Частная жизнь английской писательницы напоминала увлека­тельный роман и неразгаданную загадку. Позднее счастье продли­лось недолго: через полгода ее не стало. Значительную часть своего состояния она завещала сыну и внукам Г.-Д. Льюиса, первого мужа, а духовное наследие, ее романы, — всем живущим. Ковалевская хорошо знала творчество Элиот, ей были близки ее идеи об освобождении женщин, импонировали тонкий психоло­гизм и писательское мастерство, и об этом она писала в воспоми­наниях. Но сама личность романистки, ее неординарность, яркая индивидуальность представляют для читателя не меньший инте­рес. Перед нами предстает живая Мария Анна Эванс, счастливо нашедшая себя в литературе и скрывшая свое имя под псевдони­мом Элиот.

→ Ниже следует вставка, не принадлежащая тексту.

#[export] Instance small_clock_ok : ClockOk.
Proof. split; [done|]. intros i. cbn [instant_at small_keygen]. lia. Qed.

(** A public key: its algorithm label and the blob that repeats it. *)
Definition key_of (id : byte) : string :=
  "k1 " +:+ String.string_of_list_byte [x41; x41; x41; x43; x6b; x31; id].
Lemma read_u64_slice bs a p :
  slice bs a (a + 8) = Ok p → len p = 8%N → read_u64 bs a = Ok (from_be_bytes p).
Proof.
  intros Hs Hl%len_length. destruct p as [|x0 [|x1 [|x2 [|x3 [|x4 [|x5 [|x6 [|x7 []]]]]]]]]; try done.
  unfold read_u64.
  rewrite (index_in _ _ _ _ 0 a x0 Hs), bind_Ok_l by (done || lia).
  rewrite (index_in _ _ _ _ 1 (a + 1) x1 Hs), bind_Ok_l by (done || lia).
  rewrite (index_in _ _ _ _ 2 (a + 2) x2 Hs), bind_Ok_l by (done || lia).
  rewrite (index_in _ _ _ _ 3 (a + 3) x3 Hs), bind_Ok_l by (done || lia).
  rewrite (index_in _ _ _ _ 4 (a + 4) x4 Hs), bind_Ok_l by (done || lia).
  rewrite (index_in _ _ _ _ 5 (a + 5) x5 Hs), bind_Ok_l by (done || lia).
  rewrite (index_in _ _ _ _ 6 (a + 6) x6 Hs), bind_Ok_l by (done || lia).
  rewrite (index_in _ _ _ _ 7 (a + 7) x7 Hs) by (done || lia). done.
Qed.

Lemma index_field ps ls rest i x a :
  len <$> ps = ls → ps !! i = Some [x] → a = total (take i ls) → index (concat ps ++ rest) a = Ok x.
Proof.
  intros Hls Hi Ha. apply index_slice. eapply slice_field; [done..|]. subst ls a.
  rewrite (take_S_r _ _ (len [x])), total_app by (by rewrite list_lookup_fmap, Hi). done.
Qed.

Lemma read_u16_field ps ls rest i p a :
  len <$> ps = ls → ps !! i = Some p → ls !! i = Some 2%N → a = total (take i ls) →
  read_u16 (concat ps ++ rest) a = Ok (from_be_bytes p).
Proof.
  intros Hls Hi Hl Ha. apply read_u16_slice.
  - eapply slice_field; [done..|]. rewrite (take_S_r _ _ 2%N), total_app, Ha by done. done.
  - subst ls. rewrite list_lookup_fmap, Hi in Hl. by injection Hl.
Qed.

Lemma read_u32_field ps ls rest i p a :
  len <$> ps = ls → ps !! i = Some p → ls !! i = Some 4%N → a = total (take i ls) →
  read_u32 (concat ps ++ rest) a = Ok (from_be_bytes p).
Proof.
  intros Hls Hi Hl Ha. apply read_u32_slice.
  - eapply slice_field; [done..|]. rewrite (take_S_r _ _ 4%N), total_app, Ha by done. done.
  - subst ls. rewrite list_lookup_fmap, Hi in Hl. by injection Hl.
Qed.

Lemma read_u64_field ps ls rest i p a :
  len <$> ps = ls → ps !! i = Some p → ls !! i = Some 8%N → a = total (take i ls) →
  read_u64 (concat ps ++ rest) a = Ok (from_be_bytes p).
Proof.
  intros Hls Hi Hl Ha. apply read_u64_slice.
  - eapply slice_field; [done..|]. rewrite (take_S_r _ _ 8%N), total_app, Ha by done. done.
  - subst ls. rewrite list_lookup_fmap, Hi in Hl. by injection Hl.
Qed.

End reads.
(** And every message of a valid request decodes to it. *)
Lemma wire_decodes r :
  request_typed r → validate_request r = Ok tt → decode_sign_request (wire r) = Ok r.
Proof.
  intros Ht Hv. pose proof (request_payload_bound r Hv Ht) as Hb. pose proof (validated_subject r Hv) as Hs.
  pose proof (validated_persona r Hv) as Hp. pose proof (validated_no_persona r Hv) as Hno.
  destruct Ht as [Hu Ht]. unfold decode_sign_request.
  assert (decode_common_header (wire r) = Ok (request_type r)) as ->.
  { unfold wire. rewrite decode_common_header_frame, encode_header_frame.
    apply (frame_type_header ipc_framing eq_refl eq_refl eq_refl).
    unfold request_type. by destruct (sr_subject r). }
  rewrite bind_Ok_l.
  assert (∀ limit, request_limit r = limit → (limit < 2 ^ 32)%N →
    decode_header (wire r) (request_type r) limit = Ok (request_payload r)) as Hh.
  { intros limit <- Hl. apply decode_header_Ok; [unfold request_type; by destruct (sr_subject r)|done|done]. }
  unfold needs_persona in *. unfold request_limit in Hh. unfold request_type, request_payload in *.
  destruct r as [o [kind label| | |seq root prev provider reference|provider reference key root version policy threshold seq prev]];
    cbn [sr_subject sr_persona_id is_recovery_participation] in *;
    [destruct Hp as (p & -> & Hp); [done|]..|rewrite Hno in * by done];
    try (specialize (Hu p eq_refl); change (default "" (Some p)) with p in *).
  all: repeat match goal with
    | |- context [bool_decide (?a = ?b)] =>
        let v := eval vm_compute in (bool_decide (a = b)) in change (bool_decide (a = b)) with v; cbv iota
    end.
  - unfold decode_artifact_sign_request.
    rewrite Hh, bind_Ok_l, artifact_payload_eval by (done || lia).
    assert (decode_artifact_kind (byte_val (byte_of (artifact_kind_value kind))) = Ok kind) as ->
      by (by destruct kind).
    rewrite !from_utf8_as_bytes by done. by apply make_Ok.
  - unfold decode_domain_sign_request, decode_single_persona_request.
    rewrite Hh, bind_Ok_l, persona_payload_eval by (done || lia).
    rewrite !from_utf8_as_bytes by done. by apply make_Ok.
  - unfold decode_persona_root_sign_request, decode_single_persona_request.
    rewrite Hh, bind_Ok_l, persona_payload_eval by (done || lia).
    rewrite !from_utf8_as_bytes by done. by apply make_Ok.
  - unfold decode_persona_transition_sign_request. destruct Ht as (H1 & H2 & H3 & H4).
    rewrite Hh, bind_Ok_l, transition_payload_eval by
      first [done | lia | by destruct prev | by apply digest_or_zeros_len].
    assert (decode_transition_provider (byte_val (byte_of (transition_provider_value provider))) = Ok provider) as ->
      by (by destruct provider).
    rewrite (proj2 (read_optional_digest_Ok _ _ prev _ (digest_or_zeros_len prev H3))) by done.
    rewrite !bind_Ok_l, !from_utf8_as_bytes by done. by apply make_Ok.
  - unfold decode_recovery_participation_request. destruct Ht as (H1 & H2 & H3 & H4 & H5 & H6 & H7 & H8), Hs.
    rewrite Hh, bind_Ok_l, participation_payload_eval by
      first [done | lia | by destruct prev | by apply digest_or_zeros_len].
    assert (decode_participant_provider (byte_val (byte_of (participant_provider_value provider))) = Ok provider) as ->
      by (by destruct provider).
    rewrite (proj2 (read_optional_digest_Ok _ _ prev _ (digest_or_zeros_len prev H6))) by done.
    rewrite !bind_Ok_l, !from_utf8_as_bytes by done. by apply make_Ok.
Qed.
Lemma read_bytes_bounded_sealed memfd copied maximum :
  memfd_ok memfd → (0 < maximum)%N → (len copied <= maximum)%N → (maximum <= MAX_ARTIFACT_BYTES)%N →
  read_bytes_bounded
    {| sa_file := mf_file memfd copied; sa_descriptor := descriptor_of copied (len copied) |}
    maximum = Ok copied.
Proof.
  intros Hm H0 Hle Hmax. unfold read_bytes_bounded. cbn [sa_file sa_descriptor ad_size descriptor_of].
  rewrite (proj2 (N.eqb_neq maximum 0)) by lia. rewrite (proj2 (N.ltb_ge maximum (len copied))) by lia.
  cbn [orb reject_if mbind result_bind].
  assert (len copied <=? usize_max = true)%N as ->.
  { apply N.leb_le. etrans; [exact Hle|]. etrans; [exact Hmax|]. by vm_compute. }
  cbn [ok_or mbind result_bind]. apply read_whole_holds, Hm.
Qed.

(** C40: a snapshot fixes what is signed. Assume that the anonymous file keeps
    what is written to it. Whatever the sender does to the file while it is read, the bytes that are later parsed, reviewed and
    signed, the bytes whose digest and size the descriptor states, and the
    pieces that the reads of the source gave, one after the other up to the
    read that gave nothing, are the same bytes; they are sealed against change,
    and they are no more than the limit of the purpose. A source that does not
    change meanwhile is copied as it is. *)
Theorem snapshot_is_what_was_hashed memfd source maximum a :
  memfd_ok memfd → snapshot_artifact memfd source maximum = Ok a →
  ∃ chunks, let copied := concat chunks in
    read_to_end (fl_read_at source) chunks ∧
    read_bytes_bounded a maximum = Ok copied ∧
    ad_digest (sa_descriptor a) = {| dg_algorithm := "sha256"; dg_value := sha256_hex copied |} ∧
    ad_size (sa_descriptor a) = len copied ∧ (len copied <= maximum)%N ∧
    (∃ seals, fl_seals (sa_file a) = inr seals ∧ N.land seals SNAPSHOT_SEALS = SNAPSHOT_SEALS) ∧
    ∀ data, holds source data → copied = data.
Proof.
  intros Hm (chunks & Hr & Hmax & Hle & -> & Hs)%snapshot_artifact_copied. exists chunks. cbn zeta.
  split_and!; [done| |done..|].
  - apply read_bytes_bounded_sealed; [done|lia|done|lia].
  - intros data Hd. by eapply read_to_end_holds.
Qed.

(** ** Packets *)

(** What [recvmsg] gives for a packet sent with some descriptors: the packet is
    cut to the buffer, its length is not. *)
Definition delivered (packet : bytes) (descriptors : list File) (buffer_len : N) : RecvMsg :=
  {| rm_bytes := len packet;
     rm_trunc := (buffer_len <? len packet)%N;
     rm_ctrunc := false;
     rm_packet := take (N.to_nat buffer_len) packet;
     rm_ancillary := match descriptors with [] => [] | _ => [ScmRights descriptors] end |}.

Lemma fill_buffer_slice {E} n packet :
  (len packet <= n)%N → slice (E:=E) (fill_buffer n packet) 0 (len packet) = Ok packet.
Proof.
  intros H. unfold fill_buffer.
  assert (N.to_nat n = length (packet ++ repeat x00 (N.to_nat n - length packet))) as Hn.
  { rewrite length_app, repeat_length. unfold len in H. lia. }
  rewrite Hn at 1. rewrite firstn_all. apply (slice_mid [] packet); [done|].
  change (len []) with 0%N. lia.
Qed.

Lemma collect_delivered packet descriptors n :
  collect_descriptors (rm_ancillary (delivered packet descriptors n)) = Ok descriptors.
Proof. by destruct descriptors. Qed.

Lemma validate_delivered packet descriptors n :
  (len packet <= n)%N → validate_received_packet (delivered packet descriptors n) n = Ok tt.
Proof.
  intros H. unfold validate_received_packet. cbn [rm_trunc rm_bytes rm_ctrunc delivered].
  by rewrite (proj2 (N.ltb_ge n (len packet)) H).
Qed.

Lemma take_whole {A} n (l : list A) : (len l <= n)%N → take (N.to_nat n) l = l.
Proof. unfold len. intros H. apply firstn_all2. lia. Qed.

Lemma wire_len r :
  validate_request r = Ok tt → request_typed r → (len (wire r) <= MAX_REQUEST_PACKET_BYTES)%N.
Proof.
  intros Hv Ht. unfold wire. rewrite len_app, encode_header_len.
  pose proof (request_payload_bound r Hv Ht). pose proof (request_limit_max r).
  unfold MAX_REQUEST_PACKET_BYTES. change HEADER_BYTES with 20%N. lia.
Qed.

(** The peer's user is the process's own. *)
Definition own_peer (socket : Socket) (peer : PeerCredentials) : Prop :=
  so_peercred socket = inr peer ∧ pc_uid peer = so_getuid socket.

Lemma require_own_user_Ok socket peer :
  require_own_user socket = Ok peer ↔ own_peer socket peer.
Proof.
  unfold require_own_user, peer_credentials, own_peer. split.
  - intros H. unbind H as p Hp. oks H. oks Hp. by subst.
  - intros [-> Hu]. cbn. by rewrite bool_decide_true.
Qed.

(** A request that was sent is the request that is received, with its input. *)
Theorem request_through_socket socket peer r m input :
  request_typed r → encode_sign_request r = Ok m → own_peer socket peer →
  so_recvmsg socket MAX_REQUEST_PACKET_BYTES = inr (delivered m [input] MAX_REQUEST_PACKET_BYTES) →
  receive_sign_request socket =
    input ← validate_input (sr_subject r) input;
    Ok {| rq_request := r; rq_input := input; rq_peer := peer |}.
Proof.
  intros Ht He Hpeer Hrecv.
  assert (validate_request r = Ok tt) as Hv.
  { unfold encode_sign_request in He. rewrite seq_Ok in He. tauto. }
  rewrite encode_wire in He by done. injection He as <-.
  pose proof (wire_len r Hv Ht) as Hl.
  unfold receive_sign_request. rewrite (proj2 (require_own_user_Ok socket peer)), bind_Ok_l by done.
  unfold receive_sign_request_from_peer. rewrite Hrecv. cbn [of_sum map_err]. rewrite bind_Ok_l.
  rewrite validate_delivered, collect_delivered by done. rewrite !bind_Ok_l.
  cbn [rm_packet rm_bytes delivered]. rewrite take_whole, fill_buffer_slice by done.
  change (reject_if (len [input] != 1%N) (WrongDescriptorCount (len [input]))) with
    (@Ok LinuxIpcError unit tt). rewrite !bind_Ok_l, wire_decodes by done. done.
Qed.

(** ** Proofs *)

Lemma seal_proof_Ok memfd bs p :
  seal_proof_bytes memfd bs = Ok p →
  p = {| sp_file := mf_file memfd bs; sp_size := len bs |} ∧ (0 < len bs <= MAX_PROOF_BYTES)%N ∧
  fl_seek (mf_file memfd bs) = None ∧
  ∃ seals, fl_seals (mf_file memfd bs) = inr seals ∧ seals_contain seals SNAPSHOT_SEALS = true.
Proof.
  unfold seal_proof_bytes, apply_and_verify_seals. intros H. oks H.
  match goal with H : _ ≫= _ = Ok tt |- _ => unbind H as seals Hs; oks H; oks Hs end.
  rewrite N.eqb_neq, N.ltb_ge in *. split; [done|]. split; [lia|]. split; [done|]. by exists seals.
Qed.

Lemma sealed_proof_validates memfd bs p :
  memfd_ok memfd → seal_proof_bytes memfd bs = Ok p → validate_proof_file (sp_file p) = Ok (len bs).
Proof.
  intros Hm (-> & [H0 Hmax] & _ & seals & Hs & Hc)%seal_proof_Ok. cbn [sp_file].
  destruct (holds_metadata _ _ (Hm bs) 0) as (md & Hmd & Hf & Hl). unfold validate_proof_file.
  rewrite Hmd. cbn [of_sum map_err]. rewrite bind_Ok_l, Hf, Hl.
  rewrite (proj2 (N.eqb_neq (len bs) 0)), (proj2 (N.ltb_ge MAX_PROOF_BYTES (len bs))) by lia.
  cbn [negb orb reject_if]. rewrite !bind_Ok_l, Hs. cbn [of_sum map_err]. by rewrite bind_Ok_l, Hc.
Qed.

Lemma sealed_proof_reads memfd bs p :
  memfd_ok memfd → seal_proof_bytes memfd bs = Ok p → read_bytes p = Ok bs.
Proof.
  intros Hm (-> & [_ Hmax] & _)%seal_proof_Ok. unfold read_bytes. cbn [sp_size sp_file].
  assert (len bs <=? usize_max = true)%N as ->.
  { apply N.leb_le. etrans; [exact Hmax|]. by vm_compute. }
  cbn [ok_or]. rewrite bind_Ok_l. apply read_whole_holds, Hm.
Qed.

(** A proof survives the way to the client. When the daemon seals some
    bytes and the approval it sends arrives with its descriptor at a socket of
    the same user, the client receives an approval whose proof reads back as
    exactly those bytes. *)
Theorem proof_through_socket memfd bs p daemon client peer packet :
  memfd_ok memfd → seal_proof_bytes memfd bs = Ok p →
  send_sign_approved daemon p = Ok tt → own_peer client peer →
  packet = encode_sign_response Approved →
  so_recvmsg client MAX_RESPONSE_PACKET_BYTES =
    inr (delivered packet [sp_file p] MAX_RESPONSE_PACKET_BYTES) →
  so_sendmsg daemon packet [sp_file p] = inr (len packet) ∧
  ∃ received, receive_sign_response client =
      Ok {| rp_response := Approved; rp_proof := Some received; rp_peer := peer |} ∧
    read_bytes received = Ok bs.
Proof.
  intros Hm Hseal Hsend Hpeer -> Hrecv. split.
  - unfold send_sign_approved in Hsend. unbind Hsend as size Hsize.
    unfold send_packet_with_descriptor in Hsend. apply seq_Ok in Hsend as [_ H].
    unbind H as sent Hsent. oks H. oks Hsent. by subst.
  - exists p. split; [|by eapply sealed_proof_reads].
    pose proof (sealed_proof_validates _ _ _ Hm Hseal) as Hval.
    destruct (seal_proof_Ok _ _ _ Hseal) as (Hp & _ & Hseek & _).
    unfold receive_sign_response. rewrite (proj2 (require_own_user_Ok client peer)), bind_Ok_l by done.
    unfold receive_sign_response_from_peer. rewrite Hrecv. cbn [of_sum map_err]. rewrite bind_Ok_l.
    rewrite validate_delivered, collect_delivered by done. rewrite !bind_Ok_l.
    cbn [rm_packet rm_bytes delivered]. rewrite take_whole, fill_buffer_slice by done.
    rewrite bind_Ok_l, (proj2 (response_format_bijective _ Approved)) by done.
    cbn [map_err]. rewrite bind_Ok_l. change (len [sp_file p] =? 1)%N with true. cbv iota.
    cbn [list.last expect]. unfold proof_from_descriptor. rewrite !bind_Ok_l, Hval, bind_Ok_l.
    rewrite Hp. cbn [sp_file]. rewrite Hseek. done.
Qed.

(** ** Connecting *)

(** A connection is made only to a socket that is private to the user, in a
    directory that is, whose device and inode are the same after connecting,
    and only with a peer of the same user. *)
Theorem connects_to_own_socket kernel path socket :
  connect_consent_socket kernel path = Ok socket →
  ∃ parent md md' peer, path_parent path = Some parent ∧
    symlink_metadata (cn_before kernel) path = inr md ∧
    symlink_metadata (cn_after kernel) path = inr md' ∧
    md_dev md' = md_dev md ∧ md_ino md' = md_ino md ∧
    md_is_socket md' = true ∧ md_uid md' = cn_euid kernel ∧ N.land (md_mode md') 0x7f = 0%N ∧
    own_peer socket peer ∧
    ∃ dir, symlink_metadata (cn_after kernel) parent = inr dir ∧ md_is_symlink dir = false ∧
      md_is_dir dir = true ∧ md_uid dir = cn_euid kernel ∧ N.land (md_mode dir) 0x3f = 0%N.
Proof.
  unfold connect_consent_socket. intros H. unbind H as identity Hid. unbind H as s Hs.
  apply seq_Ok in H as [_ H]. apply seq_Ok in H as [_ H]. apply seq_Ok in H as [_ H].
  unbind H as after Ha. apply seq_Ok in H as [Heq H]. oks Heq. subst after.
  unbind H as peer Hpeer. injection H as ->. apply require_own_user_Ok in Hpeer.
  unfold validate_consent_socket_path in *.
  apply seq_Ok in Hid as [_ Hid]. unbind Hid as parent Hparent. unbind Hid as dir0 Hdir0.
  apply seq_Ok in Hid as [_ Hid]. unbind Hid as md Hmd. apply seq_Ok in Hid as [_ Hid]. oks Hid.
  apply seq_Ok in Ha as [_ Ha]. unbind Ha as parent' Hparent'. unbind Ha as dir Hdir.
  apply seq_Ok in Ha as [Hsafe Ha]. unbind Ha as md' Hmd'. apply seq_Ok in Ha as [Hsock Ha].
  oks Hsafe. oks Hsock. oks Ha. oks Hparent. oks Hparent'. oks Hdir. oks Hmd. oks Hmd'. simplify_eq.
  exists parent, md, md', peer. split_and!; try done. by exists dir.
Qed.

Размышления о судьбе женщин, нашедших силы преодолеть тесные рамки своего общественного положения, вырвавшихся на свободу и обреченных погибнуть, не оставляли Ковалевскую, продолжавшую восхождение на Олимп точных наук. Забегая вперед, отметим, что она достигла вершины — в конце 1888 г. Парижская академия наук вручила ей премию Бордена, а в 1889 г. Российская академия наук избрала ее членом-корреспондентом, и в том же году Шведская академия наук отметила премией ее труды.

Но вернемся в 1887 г., ставший для Софьи временем тяжелых испытаний и потерь. Угасала жизнь сестры Анны, которая все еще оставалась в России. Во время кратких поездок на родину, находясь у постели безнадежно больной сестры, так и не ставшей писательницей, Ковалевская размышляла о том, как могла бы сложиться ее жизнь в других условиях. Эта мысль, как писала биограф Е.Ф. Литвинова, подала повод к созданию оригинальной драмы. В том же году Анна скончалась в Париже. Софья тяжело переживала эту утрату; с уходом сестры, родного и близкого по духу человека, ощущение одиночества усиливалось.

Идею создать произведение для театра Ковалевская стала реализовывать совместно со своей шведской подругой А.-Ш. Леффлер-Эдгрен. Работа над драмой «Борьба за счастье» оказалась трудной по причине несходства натур и творческих принципов соавторов. По утверждению Леффлер, в героине драмы, Алисе, Ковалевская показала себя, вложив в уста свои собственные слова. «Она, правда, не написала ни одной реплики, но она обдумала не только весь основной план драмы, но и содержание каждого акта в отдельности; кроме того, она доставила мне массу психологических данных для обработки характеров» [18]. В 1887 г. пьеса опубликована на шведском языке, но в театре поставлена не была. В середине 1890-х гг. вторую часть ее поставили в России, и спектакль имел успех.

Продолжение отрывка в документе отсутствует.